When should I use cache() vs persist() in Spark?
cache() stores data in memory only (equivalent to persist(StorageLevel.MEMORY_ONLY)). persist() allows you to choose the storage level: MEMORY_ONLY, MEMORY_AND_DISK, DISK_ONLY, or serialized variants. Use cache() for data that fits in memory and is reused multiple times. Use persist(MEMORY_AND_DISK) when data might not fit entirely in memory, so overflow spills to disk instead of being recomputed.
What is the difference between repartition() and coalesce()?
repartition(n) performs a full shuffle to create exactly n partitions and can increase or decrease the partition count. coalesce(n) only decreases partitions by combining existing ones without a full shuffle, making it much more efficient. Use coalesce when reducing partitions (e.g., before writing a single output file) and repartition when increasing partitions or redistributing data by a column.
How do I register and use a UDF in Spark SQL?
Register a UDF with spark.udf.register("funcName", (input: Type) => transformation). Once registered, use it in SQL queries: spark.sql("SELECT funcName(column) FROM table"). For the DataFrame API, use udf() to create a Column function. Note that UDFs are black boxes to the Catalyst optimizer and prevent certain optimizations, so prefer built-in functions when possible.
What output modes are available in Structured Streaming?

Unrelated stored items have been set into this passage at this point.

(** Calls that change handles only. *)
Lemma represents_handles G w f f' H : represents G w f → volume [] (w_names w) G f' → data_kept content G f f' → dirs f' = ∅ →
  (∀ p, H !! p = if decide (p = free_map_file f') then None else view f' p) → (∀ p h, H !! p = Some h → 0 ≤ h_pos h < 2 ^ 31) →
  represents G (World (w_names w) (w_data w) H) f'.
Proof.
  intros Hre Hv Hk Hd HH Hp. split; try done; [|apply Hre]. intros s Hu. simpl. rewrite (re_data _ _ _ Hre s Hu).
  destruct (G !! s) as [d|] eqn:Hs; [|done]. simpl. f_equal. symmetry. by apply (Hk s d).
Qed.

(** The handle [p] becomes [h]. *)
Lemma view_insert G w f f' p x i y : represents G w f → p ≠ free_map_file f → open_files f !! p = Some x → inodes f !! f_inode x = Some i →
  file_sectors f f' → free_map_file f' = free_map_file f → open_files f' = <[p := y]> (open_files f) → f_inode y = f_inode x →
  ∀ q, <[p := Handle (i_sector i) (f_pos y) (deny_write y)]> (w_handles w) !! q = if decide (q = free_map_file f') then None else view f' q.
Proof.
  intros Hre Hne Hx Hi Hfs Em Ef Ey q. rewrite Em. destruct (decide (p = q)) as [<-|Hpq].
  - rewrite lookup_insert_eq, decide_False by done. unfold view. rewrite Ef, lookup_insert_eq. simpl. rewrite Ey.
    destruct (Hfs p x i Hx Hi) as (j & -> & <-). done.
  - rewrite lookup_insert_ne by done. rewrite (re_handles _ _ _ Hre). case_decide; [done|]. symmetry.
    apply (view_same G); [apply (re_volume _ _ _ Hre)|done|]. by rewrite Ef, lookup_insert_ne.
Qed.

Lemma pos_insert w p h q h' : (∀ p h, w_handles w !! p = Some h → 0 ≤ h_pos h < 2 ^ 31) → 0 ≤ h_pos h < 2 ^ 31 →
  <[p := h]> (w_handles w) !! q = Some h' → 0 ≤ h_pos h' < 2 ^ 31.
Proof. intros Hp Hh [[<- <-]|[_ Hq]]%lookup_insert_Some; [done|by apply (Hp q)]. Qed.

(** A file is replaced by one of the same inode. *)
Lemma files_from_replace (f f' : fs D) p x y : p ≠ free_map_file f → open_files f !! p = Some x → f_inode y = f_inode x →
  open_files f' = <[p := y]> (open_files f) → files_from f f'.
Proof.
  intros Hne Hx Ey Ef. split; [by rewrite Ef, lookup_insert_ne|]. intros q z _. rewrite Ef.
  intros [[<- <-]|[_ Hq]]%lookup_insert_Some; left; [by exists x|by exists z].
Qed.

Lemma avail_le len sz pos : 0 ≤ pos → 0 ≤ avail len sz pos ∧ (avail len sz pos = 0 ∨ pos + avail len sz pos ≤ len).
Proof. unfold avail. lia. Qed.

(** Reading [n] bytes of the contents. *)
Lemma fdata_sub b st len pos n : 0 ≤ pos → 0 ≤ n → n = 0 ∨ pos + n ≤ len →
  fdata b st pos n = take (Z.to_nat n) (drop (Z.to_nat pos) (fdata b st 0 len)).
Proof.
  intros Hp Hn Hle. destruct (decide (n = 0)) as [->|Hnz]; [done|].
  replace len with (pos + (n + (len - pos - n))) by lia. rewrite !fdata_app by lia. rewrite Z.add_0_l.
  rewrite drop_app_length' by (rewrite fdata_length; lia). by rewrite take_app_length' by (rewrite fdata_length; lia).
Qed.

(** A file is on the disk as long as it has a name or is open. *)
Lemma live_iff N G f (H : gmap Z handle) s : volume [] N G f → dirs f = ∅ → (∀ p, H !! p = if decide (p = free_map_file f) then None else view f p) → user s →
  is_Some (G !! s) ↔ map_Exists (λ _ v, v = s) N ∨ map_Exists (λ _ h, h_sector h = s) H.
Proof.
  intros Hv Hd HH Hu. pose proof (vl_ok _ _ _ _ _ _ _ Hv) as [_ Ho]. split.
  - intros Hs. destruct (vl_live _ _ _ _ _ _ _ Hv s Hs Hu) as [[nm Hnm]|(ip & i & Hi & <-)]; [left; by exists nm, s|right].
    pose proof (op_refs _ _ _ Ho ip) as Hr. pose proof (op_open _ _ _ Ho ip i Hi) as Hc. rewrite Hi in Hr. unfold refs in Hr. rewrite Hd in Hr.
    unfold occurs_in in Hr. simpl in Hr. unfold occurs at 2 in Hr. rewrite fmap_empty, map_filter_empty, map_size_empty in Hr.
    destruct (occurs_pos_inv (f_inode <$> open_files f) ip) as [p Hp]; [lia|]. rewrite lookup_fmap in Hp.
    destruct (open_files f !! p) as [x|] eqn:Hx; [|done]. injection Hp as Ex.
    exists p, (Handle (i_sector i) (f_pos x) (deny_write x)). split; [|done]. rewrite HH, decide_False.
    + unfold view. rewrite Hx. simpl. by rewrite Ex, Hi.
    + intros ->. destruct (me_map _ _ (vl_memory _ _ _ _ _ _ _ Hv)) as (y & Hy & _ & Hsec). destruct Hu as [Hu _]. apply Hu.
      apply Hsec. assert (y = x) as -> by congruence. by rewrite Ex.
  - intros [(nm & v & Hnm & ->)|(p & h & Hp & <-)]; [by apply (nd_file _ _ _ _ _ (vl_disk _ _ _ _ _ _ _ Hv) nm)|].
    rewrite HH in Hp. case_decide; [done|]. unfold view in Hp. destruct (open_files f !! p) as [x|]; [|done]. simpl in Hp.
    destruct (inodes f !! f_inode x) as [i|] eqn:Hi; [|done]. injection Hp as <-. simpl. rewrite (op_disk _ _ _ Ho _ i Hi). by eexists.
Qed.

(** The file [s] is deleted if nothing refers to it. *)
Lemma reclaim_represents N G f (H : gmap Z handle) B s : volume [] N G f → dirs f = ∅ → (∀ p, H !! p = if decide (p = free_map_file f) then None else view f p) →
  (∀ p h, H !! p = Some h → 0 ≤ h_pos h < 2 ^ 31) → user s → (∀ t, ¬ user t → B !! t = None) →
  (∀ t, user t → t ≠ s ∨ is_Some (G !! s) → B !! t = (λ d, fdata (device f) (start d) 0 (d_length d)) <$> G !! t) →
  represents G (reclaim s (World N B H)) f.
Proof.
  intros Hv Hd HH Hpos Hu HBn HB. pose proof (live_iff N G f H s Hv Hd HH Hu) as Hlive. unfold reclaim. case_decide as Hc.
  - split; try done. intros t Ht. apply HB; [done|right]. by apply Hlive.
  - assert (G !! s = None) as HGs by (apply eq_None_not_Some; by rewrite Hlive).
    split; try done; simpl.
    + intros t Ht. destruct (decide (t = s)) as [->|Hne]; [by rewrite lookup_delete_eq, HGs|]. rewrite lookup_delete_ne by done. apply HB; auto.
    + intros t Ht. apply lookup_delete_None. right. by apply HBn.
Qed.

Section Step.
Context (G : gmap Z inode_disk) (w : world) (f : fs D) (Hre : represents G w f).

(** [c] runs as specified. *)
Definition refined (c : call) : Prop :=
  ∃ v f' G' w', exec ops junk c f = Ret (v, f') ∧ spec_step w c v w' ∧ represents G' w' f'.
(** And no file moves on the disk. *)
Definition refined_same (c : call) : Prop :=
  ∃ v f' w', exec ops junk c f = Ret (v, f') ∧ spec_step w c v w' ∧ represents G w' f'.
Lemma refined_weaken c : refined_same c → refined c.
Proof. intros (v & f' & w' & H). by exists v, f', G, w'. Qed.

Lemma contents_same P f' : touches P f f' →
  (∀ t, P t → area G ROOT_DIR_SECTOR t ∨ area G FREE_MAP_SECTOR t ∨ bm_test (free_map f) t = false) →
  ∀ s, user s → w_data w !! s = (λ d, fdata (device f') (start d) 0 (d_length d)) <$> G !! s.
Proof.
  intros Ht HP s Hus. rewrite (re_data _ _ _ Hre s Hus). destruct (G !! s) as [d|] eqn:Hs; [|done]. simpl. f_equal. symmetry.
  exact (touches_kept ok size content [] (w_names w) G f f' P (re_volume _ _ _ Hre) Ht HP s d Hs Hus).
Qed.

Lemma moved_volume p x n f' : moved ok size content G [] p x n f f' → touches (λ _, False) f f' → p ≠ free_map_file f →
  open_files f !! p = Some x → volume [] (w_names w) G f'.
Proof.
  intros Hmv Ht Hne Hx. pose proof (re_volume _ _ _ Hre) as Hv.
  apply (volume_reads_step ok size content Hsize [] [] _ G f f' Hv); [apply Hmv|done|apply Hmv| | |].
  - apply akin_from, akin_same, Hmv.
  - by apply (files_from_replace f f' p x (File (f_inode x) (f_pos x + n) (deny_write x))); [| | |apply Hmv].
  - apply sectors_same, Hmv.
Qed.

Spark offers three output modes: "append" writes only new rows since the last trigger and works with queries without aggregations or with watermarked aggregations. "complete" rewrites the entire result table each trigger, required for non-watermarked aggregations. "update" writes only rows that changed since the last trigger. Choose based on your query type and downstream sink requirements.
How do I configure spark-submit for a YARN cluster?
Use --master yarn --deploy-mode cluster for production deployments. Key parameters include --num-executors (number of executor containers), --executor-memory (RAM per executor, e.g., 4g), --executor-cores (CPU cores per executor), and --driver-memory. For dynamic allocation, set spark.dynamicAllocation.enabled=true instead of fixing executor count. Always test with --deploy-mode client first for easier debugging.